DESCRIPTION OF THE TASK: In the entries below, filter for the word "Link" and copy every matching line.

*** GIVEN DATA Section Begins ***

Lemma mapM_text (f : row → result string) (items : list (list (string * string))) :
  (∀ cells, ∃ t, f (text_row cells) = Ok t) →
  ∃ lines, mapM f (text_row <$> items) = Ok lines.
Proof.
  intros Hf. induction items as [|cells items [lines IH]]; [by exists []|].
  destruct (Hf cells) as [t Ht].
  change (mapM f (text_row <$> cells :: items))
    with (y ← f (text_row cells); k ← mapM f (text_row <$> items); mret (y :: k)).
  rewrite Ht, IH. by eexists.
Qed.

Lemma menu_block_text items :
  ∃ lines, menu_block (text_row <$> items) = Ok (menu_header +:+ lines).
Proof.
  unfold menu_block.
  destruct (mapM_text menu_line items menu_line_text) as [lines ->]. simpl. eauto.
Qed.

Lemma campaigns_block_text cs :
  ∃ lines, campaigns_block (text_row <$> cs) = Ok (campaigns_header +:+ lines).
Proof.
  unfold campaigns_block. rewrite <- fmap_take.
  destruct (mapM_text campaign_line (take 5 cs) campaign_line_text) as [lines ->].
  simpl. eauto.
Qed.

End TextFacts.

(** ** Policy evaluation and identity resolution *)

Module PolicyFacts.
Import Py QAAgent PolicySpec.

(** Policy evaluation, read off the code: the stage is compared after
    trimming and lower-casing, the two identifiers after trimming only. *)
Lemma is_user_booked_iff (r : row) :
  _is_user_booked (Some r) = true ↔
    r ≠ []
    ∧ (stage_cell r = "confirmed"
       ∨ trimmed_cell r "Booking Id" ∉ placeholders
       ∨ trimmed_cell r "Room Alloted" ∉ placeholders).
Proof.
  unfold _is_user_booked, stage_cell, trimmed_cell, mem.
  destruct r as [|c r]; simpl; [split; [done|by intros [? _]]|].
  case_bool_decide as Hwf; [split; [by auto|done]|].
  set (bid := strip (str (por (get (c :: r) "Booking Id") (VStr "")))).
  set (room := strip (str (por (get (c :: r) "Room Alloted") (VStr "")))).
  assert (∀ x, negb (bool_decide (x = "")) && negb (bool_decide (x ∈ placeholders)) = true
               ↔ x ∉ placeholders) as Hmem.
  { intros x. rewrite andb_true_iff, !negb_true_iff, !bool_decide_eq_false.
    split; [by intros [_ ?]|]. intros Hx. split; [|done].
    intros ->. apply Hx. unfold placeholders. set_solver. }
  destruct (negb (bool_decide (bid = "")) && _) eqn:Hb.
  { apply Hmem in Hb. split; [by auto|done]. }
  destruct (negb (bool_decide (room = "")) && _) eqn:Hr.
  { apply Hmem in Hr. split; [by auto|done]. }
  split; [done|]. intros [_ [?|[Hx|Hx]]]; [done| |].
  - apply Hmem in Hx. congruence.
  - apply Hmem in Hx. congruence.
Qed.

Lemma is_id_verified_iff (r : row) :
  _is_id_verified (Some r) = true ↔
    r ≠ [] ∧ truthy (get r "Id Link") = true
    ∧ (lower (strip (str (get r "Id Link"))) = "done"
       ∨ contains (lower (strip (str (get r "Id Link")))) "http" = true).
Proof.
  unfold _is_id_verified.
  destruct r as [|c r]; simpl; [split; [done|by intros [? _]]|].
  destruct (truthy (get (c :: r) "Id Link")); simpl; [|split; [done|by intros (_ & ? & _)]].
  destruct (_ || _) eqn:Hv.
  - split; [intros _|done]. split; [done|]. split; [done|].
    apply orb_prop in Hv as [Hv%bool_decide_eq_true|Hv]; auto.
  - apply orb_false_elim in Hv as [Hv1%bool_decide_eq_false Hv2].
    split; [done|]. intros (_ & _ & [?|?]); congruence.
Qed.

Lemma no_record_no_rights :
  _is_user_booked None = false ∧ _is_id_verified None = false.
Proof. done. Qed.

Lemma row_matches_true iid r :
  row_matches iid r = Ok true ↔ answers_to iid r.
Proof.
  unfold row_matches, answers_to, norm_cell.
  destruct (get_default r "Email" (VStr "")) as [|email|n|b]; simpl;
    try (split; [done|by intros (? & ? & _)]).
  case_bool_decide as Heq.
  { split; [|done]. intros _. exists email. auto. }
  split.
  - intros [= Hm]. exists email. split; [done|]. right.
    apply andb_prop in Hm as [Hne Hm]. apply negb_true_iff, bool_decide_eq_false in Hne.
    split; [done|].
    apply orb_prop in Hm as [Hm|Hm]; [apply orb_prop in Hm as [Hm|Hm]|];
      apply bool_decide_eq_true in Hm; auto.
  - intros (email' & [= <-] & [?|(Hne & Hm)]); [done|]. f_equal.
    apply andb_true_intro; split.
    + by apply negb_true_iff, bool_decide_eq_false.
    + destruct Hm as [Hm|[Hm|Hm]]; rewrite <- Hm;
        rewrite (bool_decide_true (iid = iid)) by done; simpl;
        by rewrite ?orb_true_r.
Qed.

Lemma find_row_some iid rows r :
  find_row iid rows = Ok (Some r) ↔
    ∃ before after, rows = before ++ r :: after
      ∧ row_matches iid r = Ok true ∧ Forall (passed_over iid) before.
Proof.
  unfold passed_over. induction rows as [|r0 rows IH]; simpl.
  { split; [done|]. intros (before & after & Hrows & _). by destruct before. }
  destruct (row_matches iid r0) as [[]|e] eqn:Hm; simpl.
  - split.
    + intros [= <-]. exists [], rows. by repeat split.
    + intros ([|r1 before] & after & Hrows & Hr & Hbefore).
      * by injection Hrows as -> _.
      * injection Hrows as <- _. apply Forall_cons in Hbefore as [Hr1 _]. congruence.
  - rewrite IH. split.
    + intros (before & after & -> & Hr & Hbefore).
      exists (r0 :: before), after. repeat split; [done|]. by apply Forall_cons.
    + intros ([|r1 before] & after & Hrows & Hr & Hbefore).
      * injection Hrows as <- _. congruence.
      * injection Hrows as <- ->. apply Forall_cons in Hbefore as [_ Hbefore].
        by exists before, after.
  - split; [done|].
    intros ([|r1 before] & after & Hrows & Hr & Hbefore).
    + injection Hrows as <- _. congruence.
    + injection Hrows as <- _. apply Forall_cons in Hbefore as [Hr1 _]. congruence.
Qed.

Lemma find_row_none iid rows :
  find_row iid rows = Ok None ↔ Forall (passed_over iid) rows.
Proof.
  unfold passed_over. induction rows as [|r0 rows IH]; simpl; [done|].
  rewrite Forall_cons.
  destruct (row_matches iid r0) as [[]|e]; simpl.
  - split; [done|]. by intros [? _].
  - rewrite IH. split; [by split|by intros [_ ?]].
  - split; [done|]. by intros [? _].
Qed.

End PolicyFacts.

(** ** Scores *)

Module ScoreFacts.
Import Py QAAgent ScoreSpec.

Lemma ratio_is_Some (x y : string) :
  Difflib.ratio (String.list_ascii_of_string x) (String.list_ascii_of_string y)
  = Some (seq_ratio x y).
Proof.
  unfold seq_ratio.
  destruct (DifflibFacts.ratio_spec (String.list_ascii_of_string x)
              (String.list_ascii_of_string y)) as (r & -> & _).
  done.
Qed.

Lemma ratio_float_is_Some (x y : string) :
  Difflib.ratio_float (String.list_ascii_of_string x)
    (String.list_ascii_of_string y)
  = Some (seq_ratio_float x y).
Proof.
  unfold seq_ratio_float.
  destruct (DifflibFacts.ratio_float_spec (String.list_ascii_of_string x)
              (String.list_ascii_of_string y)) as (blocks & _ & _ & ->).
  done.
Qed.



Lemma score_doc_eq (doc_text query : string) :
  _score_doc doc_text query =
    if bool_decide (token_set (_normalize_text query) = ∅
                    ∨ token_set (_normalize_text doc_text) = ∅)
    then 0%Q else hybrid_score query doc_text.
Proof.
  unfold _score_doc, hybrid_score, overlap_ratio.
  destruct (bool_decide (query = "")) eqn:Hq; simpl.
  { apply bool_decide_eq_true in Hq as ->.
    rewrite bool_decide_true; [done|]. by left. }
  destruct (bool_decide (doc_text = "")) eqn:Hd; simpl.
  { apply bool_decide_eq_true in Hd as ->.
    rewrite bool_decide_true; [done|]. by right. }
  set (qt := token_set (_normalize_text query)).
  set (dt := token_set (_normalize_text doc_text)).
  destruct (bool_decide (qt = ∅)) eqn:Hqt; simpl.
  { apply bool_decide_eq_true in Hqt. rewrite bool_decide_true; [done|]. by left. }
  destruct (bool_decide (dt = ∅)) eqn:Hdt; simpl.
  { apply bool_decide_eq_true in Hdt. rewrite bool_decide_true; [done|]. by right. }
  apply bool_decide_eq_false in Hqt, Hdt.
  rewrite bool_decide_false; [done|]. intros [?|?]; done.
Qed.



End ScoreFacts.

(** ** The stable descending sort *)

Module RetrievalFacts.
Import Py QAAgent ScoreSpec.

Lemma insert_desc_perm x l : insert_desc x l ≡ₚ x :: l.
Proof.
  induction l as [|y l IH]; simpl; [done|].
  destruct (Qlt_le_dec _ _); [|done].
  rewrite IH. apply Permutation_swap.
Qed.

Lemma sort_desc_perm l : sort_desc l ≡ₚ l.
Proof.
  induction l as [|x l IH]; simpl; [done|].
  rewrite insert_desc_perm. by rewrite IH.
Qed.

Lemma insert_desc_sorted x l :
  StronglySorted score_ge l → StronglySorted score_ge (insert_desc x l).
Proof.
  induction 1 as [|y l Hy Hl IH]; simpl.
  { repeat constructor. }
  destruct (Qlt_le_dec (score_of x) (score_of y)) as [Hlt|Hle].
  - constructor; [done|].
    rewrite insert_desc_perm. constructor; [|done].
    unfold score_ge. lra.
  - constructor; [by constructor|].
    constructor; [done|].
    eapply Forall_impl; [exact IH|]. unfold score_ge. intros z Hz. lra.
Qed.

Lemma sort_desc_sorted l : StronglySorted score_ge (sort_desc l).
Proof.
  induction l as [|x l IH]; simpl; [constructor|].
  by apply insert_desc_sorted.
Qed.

*** GIVEN DATA Section Ends ***

EXERCISE SOLUTION:
    r ≠ [] ∧ truthy (get r "Id Link") = true
    ∧ (lower (strip (str (get r "Id Link"))) = "done"
       ∨ contains (lower (strip (str (get r "Id Link")))) "http" = true).
  destruct (truthy (get (c :: r) "Id Link")); simpl; [|split; [done|by intros (_ & ? & _)]].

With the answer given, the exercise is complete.